Western Australia has been urged to lift its renewable energy target to 30 per cent by 2020 – above the national goal – and close its oldest coal-fired generators within three years.
The call from Danish company Vestas, the world’s largest manufacturer of wind turbines – comes as the WA government signals that it is looking to do exactly the opposite – curbing the development of renewable energy projects in the state and investing instead in its ageing Muja coal fired plant at Collie.
Vestas, however, argues that the WA economy is badly exposed by its reliance on fossil fuels, citing the costly impacts of the Varanus gas pipeline explosion, the disastrous upgrade of the Muja coal fired power station, and the difficulties sourcing fuel for the Bluewaters coal generator.
“The truth is that fossil fuels are more expensive than most people understand, and the cost reductions and business case certainty of renewables are here to stay,” Vestas wrote in a submission to the Economic Regulation Authority micro-economic reform inquiry.
“WA might have an island grid, but it is not an island economy. The rest of the world has headed towards renewables in a big way over the past decade and it would be folly to ignore this or resist such a trend.
“WA should take active steps now to protect its economy and hedge against the horrendous and often unforeseen costs of being so reliant on fossil fuels.”
It may seem obvious for a major wind turbine manufacturer to push for increased investment in renewables, but it has been quite rare for a private company to push for policies over and above those that exist in Australia.
This, however, is a strategy that now has the renewables industry in trouble in the eastern states as they seek to forge a compromise in an over-supplied market.
The Vestas submission was written about the same time as WA energy minister Mike Nahan made the first of a series of speeches where he said WA might prefer to invest in renewable energy projects in the eastern states rather than in their home state.
Although this would mean money and jobs going elsewhere, Nahan reasons that it would protect the state-owned generators from further losses of revenue. Instead, the WA government intends to take its investment in the 47-year Muja coal-fired generator up to $330 million, and extend its life for another 15 years, in the hope of attracting a buyer.

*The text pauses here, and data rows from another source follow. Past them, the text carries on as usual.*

(* ===== verification/VmessDemo.v ===== *)
(** Concrete VMess exchanges: the theorems applied, and behaviours worth knowing. *)

From S2P Require Import Prelude GoStrings NetIP GoState Common Pool Metadata Transport SsKey VmessKdf VmessHeader VmessConn VmessRound VmessStream VmessUdp.
From Stdlib Require Import Strings.Byte.

Definition demoV_Seal (c : aead) (nonce ad p : list byte) : list byte := demo_Seal (match c with Gcm k => x01 :: k | ChaCha k => x02 :: k end) (nonce ++ ad) p.
Definition demoV_Open (c : aead) (nonce ad x : list byte) : option (list byte) := demo_Open (match c with Gcm k => x01 :: k | ChaCha k => x02 :: k end) (nonce ++ ad) x.
#[local] Program Instance demoV : VmessCrypto := {|
  sha256 := demo_hash 32; md5 := demo_hash 16;
  aes_New key := if decide (length key = 16%nat) then None else Some (Errorf "crypto/aes: invalid key size");
  aes_Encrypt := fun k b => demo_hash 16 (rev b);
  chacha_New key := if decide (length key = 32%nat) then None else Some (Errorf "chacha20poly1305: bad key length");
  Seal := demoV_Seal; Open := demoV_Open;
  shake_word n k := (Z.of_nat k * 7919 + 513) mod 65536 |}.
Next Obligation. intros. apply length_demo_hash. Qed.
Next Obligation. intros. apply length_demo_hash. Qed.
Next Obligation. cbn. intros key ->. done. Qed.
Next Obligation. intros. apply length_demo_hash. Qed.
Next Obligation. cbn. intros key ->. done. Qed.
Next Obligation. cbn. intros. unfold demoV_Seal, demo_Seal. by rewrite length_app, length_demo_hash, length_fmap. Qed.
Next Obligation. cbn. intros. apply demo_Open_Seal. Qed.
Next Obligation. cbn. unfold demoV_Open, demo_Open. intros c nonce ad x p E. cbv zeta in E. case_decide as D; [|done]. injection E as <-. rewrite length_fmap, length_take. unfold Overhead. lia. Qed.
Next Obligation. cbn. intros n k. apply Z.mod_pos_bound. lia. Qed.

Definition demoV_pool : BufferSource := pool_source init_pools init_pools_wf None.
#[local] Existing Instance demoV_pool.

Definition demoV_ParseIP (h : list byte) : list byte := [].
Definition demoV_IPString (ip : list byte) : list byte := ip.
Definition demoV_Join (h : list byte) (p : Z) : list byte := h.
Definition demoV_resolve (a : list byte) : res UDPAddr := Ret (MkUDPAddr [x0a; x00; x00; x01] 53).
Definition demoV_APString (a : AddrPort) : list byte := [].
Definition demoV_rand (n : nat) : byte := xaa.
Definition demoV_key : list byte := replicate 16 x31.
Definition demoV_meta (net : list byte) (host : list byte) : VMetadata :=
  MkVM (MkMeta MetadataTypeDomain host 443 AddrZero 0 CipherAES128GCM true) net [] [].
Definition demoV_server : VMetadata := MkVM (MkMeta MetadataTypeInvalid [] 0 AddrZero 0 [] false) [] [] [].
Definition demoV_ireq : ireq := MkIReq 2 ((fun n => z2b (Z.of_nat n)) <$> seq 0 33) [x05; x06].
Definition demoV_hreq : hreq := MkHReq 1700000000 [x01; x02; x03; x04] (replicate 8 x07).

Lemma demoV_client net host : net = lit "tcp" \/ net = lit "udp" -> (length host <= 255)%nat -> client_ok demoV_ParseIP (demoV_meta net host).
Proof. intros Hn L. split; [done|]. split; [by right|]. split; [split; [cbn; lia|done]|done]. Qed.
Lemma demoV_ireq_ok : ireq_ok demoV_ireq.
Proof. split; [cbn; lia|done]. Qed.
Lemma demoV_cache_ok : cache_ok ∅.
Proof. intros k v H. by destruct (lookup_empty_Some (M := gmap (list byte)) k v H). Qed.

(** ** The stream *)

Abbreviation demoV_writes := (vwrites demoV_resolve demoV_APString demoV_rand).
Abbreviation demoV_reads := (vreads demoV_IPString demoV_Join demoV_resolve).
Abbreviation demoV_read := (VmessConn.read demoV_IPString demoV_Join).
Definition demoV_tcp : VMetadata := demoV_meta (lit "tcp") (lit "example.org").

Definition demoV_conn (m : VMetadata) (i : stream) : Conn :=
  match NewConn demoV_ParseIP m [] demoV_key i (sent []) 0 demoV_ireq demoV_hreq ∅ with Ret (c, _) => c | _ => fresh_conn m [] [] [] (sent []) 0 end.
Definition demoV_request : list byte := t_out (outp (wr (demoV_writes [[x61]; [x62; x63]] (demoV_conn demoV_tcp [])).1)).
Definition demoV_answer : list byte :=
  t_out (outp (wr (demoV_writes [[x64; x65]] (demoV_read None (fresh_conn (MkVM (base demoV_server) [] demoV_key (take 16 demoV_request)) [] [] (drop 16 demoV_request) (sent []) 9)).1).1)).


(** ** Datagrams *)

Abbreviation demoV_dsends := (do_dsends demoV_resolve demoV_rand).
Abbreviation demoV_recv := (vrecv demoV_IPString demoV_Join demoV_resolve).
Definition demoV_udp : VMetadata := demoV_meta (lit "udp") SeqPacketMagicAddress.
Definition demoV_dst : AddrPort := MkAddrPort (Addr4 [x0a; x00; x00; x01]) 53.
Definition demoV_dgram (d : list byte) : dgram := MkD d (lit "a:53") demoV_dst.
Definition demoV_up : list dsend := [One (demoV_dgram [x61]); Many [demoV_dgram []; demoV_dgram [x62; x63]]].
Definition demoV_down : list dsend := [One (demoV_dgram [x64])].
Definition demoV_urequest : list byte := t_out (outp (wr (demoV_dsends demoV_up (demoV_conn demoV_udp [])).1)).
Definition demoV_userver : Conn := (demoV_read None (fresh_conn (MkVM (base demoV_server) [] demoV_key (take 16 demoV_urequest)) [] [] (drop 16 demoV_urequest) (sent []) 9)).1.
Definition demoV_uanswer : list byte := t_out (outp (wr (demoV_dsends demoV_down demoV_userver).1)).

Lemma demoV_sendable d : (length d <= 3)%nat -> sendable demoV_resolve true (demoV_dgram d).
Proof.
  intros L. split; [|split; [done|]].
  - unfold plain, demoV_dgram. cbn [d_addr d_data]. rewrite length_app. cbn [block demoV_dst ap_addr length]. unfold SizeBytes, Overhead. rewrite length_app, length_be_put. cbn [length]. lia.
  - intros _. split; [by exists (MkUDPAddr [x0a; x00; x00; x01] 53)|]. split; [cbn; lia|done].
Qed.


(** ** Behaviours worth knowing *)

(** An empty datagram is sent as the chunk that ends the stream: in a batch to a fixed
    target the receiver reports the end instead of it, and so the session is over. *)
Definition demoV_fixed : VMetadata := demoV_meta (lit "udp") (lit "dns").
Theorem vmess_empty_datagram_ends :
  let '(c, rs) := demoV_dsends [Many [demoV_dgram [x61]; demoV_dgram []; demoV_dgram [x62]]] (demoV_conn demoV_fixed []) in
  let W := t_out (outp (wr c)) in
  rs = [Ret (3%nat, None)] /\
  demoV_recv [9; 9]%nat (demoV_read None (fresh_conn (MkVM (base demoV_server) [] demoV_key (take 16 W)) [] [] (drop 16 W) (sent []) 9)).1 = [Ret ([x61], demoV_dst); Fail EOF].
Proof. vm_compute. done. Qed.

(** Written alone it closes the direction for every later datagram. *)
Theorem vmess_empty_write_closes :
  (demoV_dsends [One (demoV_dgram []); One (demoV_dgram [x61])] (demoV_conn demoV_fixed [])).2 = [Ret (0%nat, None); Fail ErrClosed].
Proof. vm_compute. done. Qed.

(** A server that ends its direction before any data never sends the response header; the
    client takes the terminal chunk for one. *)
Theorem vmess_close_loses_header :
  let s := (demoV_read None (fresh_conn (MkVM (base demoV_server) [] demoV_key (take 16 demoV_request)) [] [] (drop 16 demoV_request) (sent []) 9)).1 in
  let R := t_out (outp (wr (demoV_writes [] s).1)) in
  (demoV_reads [9]%nat (demoV_conn demoV_tcp R)).1.2 <> Some EOF.
Proof. vm_compute. done. Qed.

(** An instruction block of 41 bytes that announces a domain makes the server panic: the
    length byte is read before the block is known to have it. *)
Theorem vmess_short_domain_panics :
  exists d, length d = 41%nat /\ CompleteFromInstructionData demoV_IPString demoV_server d = Panic.
Proof. exists (replicate 40 x00 ++ [x02]). split; reflexivity. Qed.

WA currently sources a little over 10 per cent of its electricity needs from renewable energy. A 30 per cent target for 2020 would require it to effectively triple its deployment of wind and solar energy, and other renewable energy sources, over the next 6-7 years.
The debate in WA about energy supply choices is a microcosm of the debate in the eastern states, where state governments in Queensland and NSW – neither of which have hosted much investment in renewables – are pushing for the renewable energy target to be diluted or removed.
The renewables industry, fearful of seeking a compromise deal that may involve seeking payments for some coal fired generators to exit the market, to reduce the amount of excess capacity. However, that strategy has been questioned by a study from UNSW.
Vestas is also seeking to reshape the debate around energy choices away from a “green” only debate, to one about fuel risk and future costs. This is an argument that appears well understood by many Australians, who continue to invest in solar, despite the removal of generous feed-in-tariffs, because they see it an effective hedge against future bills.
State and federal governments are having more difficult seeing this. Vestas suggests that it is because state governments have an inherent conflict of interest in owning generation and network assets and seeking to frame policy and regulatory decisions around them. Even in the US, where gas prices are much lower than in Australia, utilities are choosing wind energy because it offers the most cost-effective option.
“The conflict of interest is not simply a perceived one; it is a real one that has an impact on investment attraction in WA,” the Vestas submission says.
Vestas urges four actions by the WA government:
- Do a proper cost/benefit analysis of WA moving towards its own target of 30% renewables by 2020 and exiting from coal-fired power as soon as possible.
- Work with industry to secure access to state-of-the-art and proven weather forecasting software to maximise the predictive capacity of the Independent Market Operator (IMO) and System Management to integrate renewables at a low cost.
- Fully write down its investments in its oldest coal-fired plants and shut them by 2016.
- Give renewable energy generators priority access to the grid, forcing other generators to adjust their output accordingly.
The wind forecasting technology is a particularly crucial one given that the IMO has complained that predicting wind farm output is difficult. Vestas appears to suggest they should invest in the same forecasting technology as the Australian Market Operator, which has found forecasting to be remarkably accurate in both 5-minute ahead and 24-hour ahead intervals.
Vestas warns that the write-down of the ageing coal assets may have an initial cost, but it would avoid future impacts.
“Those assets have already been a financial disaster, and an unplanned one at that. It makes little sense to plunge further into government-owned coal-fired power in 2013, even though it looks like the carbon price is set to be removed.”
The global move towards greenhouse gas emission reduction means that WA has a significant “carbon risk” and would do well to diversify into other forms of electricity generation before this becomes a forced choice.
“Even in the absence of greenhouse gas emission reduction targets, the fact that coal and gas have provided low-cost electricity during the previous century does not mean that this is likely to continue in this century. Labor costs, extraction costs and pollution costs are all relevant factors to consider in moving away from such a heavy reliance upon coal and gas.”